W24-11 Training and Deploying Physics-Based and Machine Learning Interatomic Potentials for Advanced Materials Applications

Instructors: Ilia Nikiforov, University of Minnesota; Amit Gupta, University of Minnesota


IN A NUTSHELL: This short course will introduce students to practical methods and tools for training physics-based and machine learning interatomic potentials (IPs) for multicomponent material systems, testing their performance in predicting basic material properties, and deploying them within state-of-the-art molecular simulations software packages including ASE and LAMMPS. The short course will be structured as a competition in which participants compete to train the best possible IP within the allotted time.

REQUIRED SKILLS AND RESOURCES: Basic familiarity with a Unix-based computing environment and Python programming is advised. Participants must bring a laptop that will be used to access online resources to be used during the course.

DETAILED OVERVIEW: Molecular simulations play a major role in materials science and chemistry. The ability to explicitly model microscopic behavior enables the study of materials microstructure and defects, plasticity, elasticity, chemical reactions, drug design, and more. A necessary part of molecular simulations is the interatomic potential (IP) used to predict the energy of each atom and the force acting on it based on its environment. For small simulations, it is possible to calculate the total energy and forces ab initio ("from the beginning", i.e. from quantum mechanical first principles) using methods such as density functional theory (DFT). For many practical problems, this is computationally infeasible and empirical IPs are required.

An empirical IP is an approximate function that estimates the energy of an atom in an atomic configuration based on the relative positions and species of its neighbors. This function varies in complexity, but is always considerably faster than ab initio methods. The gradient with respect to the positions results in the atomic forces. So-called "physics-based" IPs have functional forms based on a physical understanding of the nature of chemical bonding, and have a history that predates electronic computers and spans to the modern day. More recently, machine learning IPs (MLIPs) have been developed that use flexible generic functional forms that in principle are able to describe any possible response with increasing model size. All IPs have adjustable parameters that are fitted to correctly predict experimental physical properties of the materials or molecules they are designed to represent, or to reproduce energies and forces predicted by ab initio methods.

Current day molecular simulations are integrated within a robust software and cyberinfrastructure ecosystem. DFT databases provide both predictions of those material properties that are within its reach, as well as fitting data for training IPs using a variety of available fitting packages. Once an IP is ready for use, it is best practice to archive it in a public repository to make it accessible, and to make the results obtained using it reproducible. Additionally, IP repositories test the models that they archive and, in the case of the OpenKIM repository (openkim.org), provide the KIM API for using them seamlessly within popular molecular simulation packages to model equilibrium or nonequilibrium microscopic behavior.
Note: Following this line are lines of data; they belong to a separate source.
(** C4, as stated: the pass after a trigger does not always remove exactly
    one message.  With two triggers in the history it removes both. *)
Lemma scrub_removes_both :
  let st1 := state_of (triggerRetry initial) in
  pendingRetryCleanup st1 = true /\
  result (context second_retry_history st1)
    = Some [ Examples.user;
             Examples.assistant "aborted" "upstream aborted connection";
             Examples.assistant "aborted" "upstream aborted connection" ] /\
  List.length second_retry_history = 5%nat /\
  ~ (exists cleaned,
       result (context second_retry_history st1) = Some cleaned /\
       S (List.length cleaned) = List.length second_retry_history).
Proof.
  repeat split; try (vm_compute; reflexivity).
  intros (cleaned & H & Hlen). vm_compute in H. injection H as <-.
  vm_compute in Hlen. discriminate.
Qed.

(** What the host runs inside [sendMessage] starts from a closure in
    which the flag is already set. *)
Lemma triggerRetry_during_run {A} (during : M A) (st : State) :
  triggerRetry_during during st =
    let '(a, st', tr) := during (set_pendingRetryCleanup true st) in
    (a, st', trigger_call :: tr).
Proof.
  unfold triggerRetry_during, bind, write, call.
  destruct (during (set_pendingRetryCleanup true st)) as [[a st'] tr].
  reflexivity.
Qed.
This short course will instruct students in a vertical slice of IP development and application, focusing on MLIPs and cyberinfrastructures. Projects under the KIM initiative (kim-initiative.org) will be used, as they form a complete, well-integrated infrastructure for IP fitting and use.

After a short introduction to IPs and molecular simulation, the course will review several types of physics-based IPs and MLIPs. The majority of the course will consist of a hands-on exercise in which students will use fitting data from the ColabFit exchange — a DFT database geared specifically towards IP fitting — to fit an IP of their choosing to model a multicomponent material system. KLIFF (KIM-based Learning-Integrated Fitting Framework), a Python package for fitting IPs, will be demonstrated and used for this purpose. KLIFF is able to automatically fetch training data from ColabFit and fit many types of physics-based and machine-learning IPs, producing a package that is compatible with the KIM API. Students will participate in a competition where the IPs they fit are scored based on several criteria, including accuracy in forces with respect to a test dataset, accurate prediction of basic material properties, and stability under finite-temperature dynamics. Students will use the LAMMPS and ASE simulation packages integrated with the KIM API to deploy IPs as part of the testing process. Not only will students achieve a theoretical and practical understanding of IP development and use, the straightforward installation process of all software through Conda-Forge will enable direct transfer of the methods learned to their home lab environments and high-performance computing (HPC) platforms.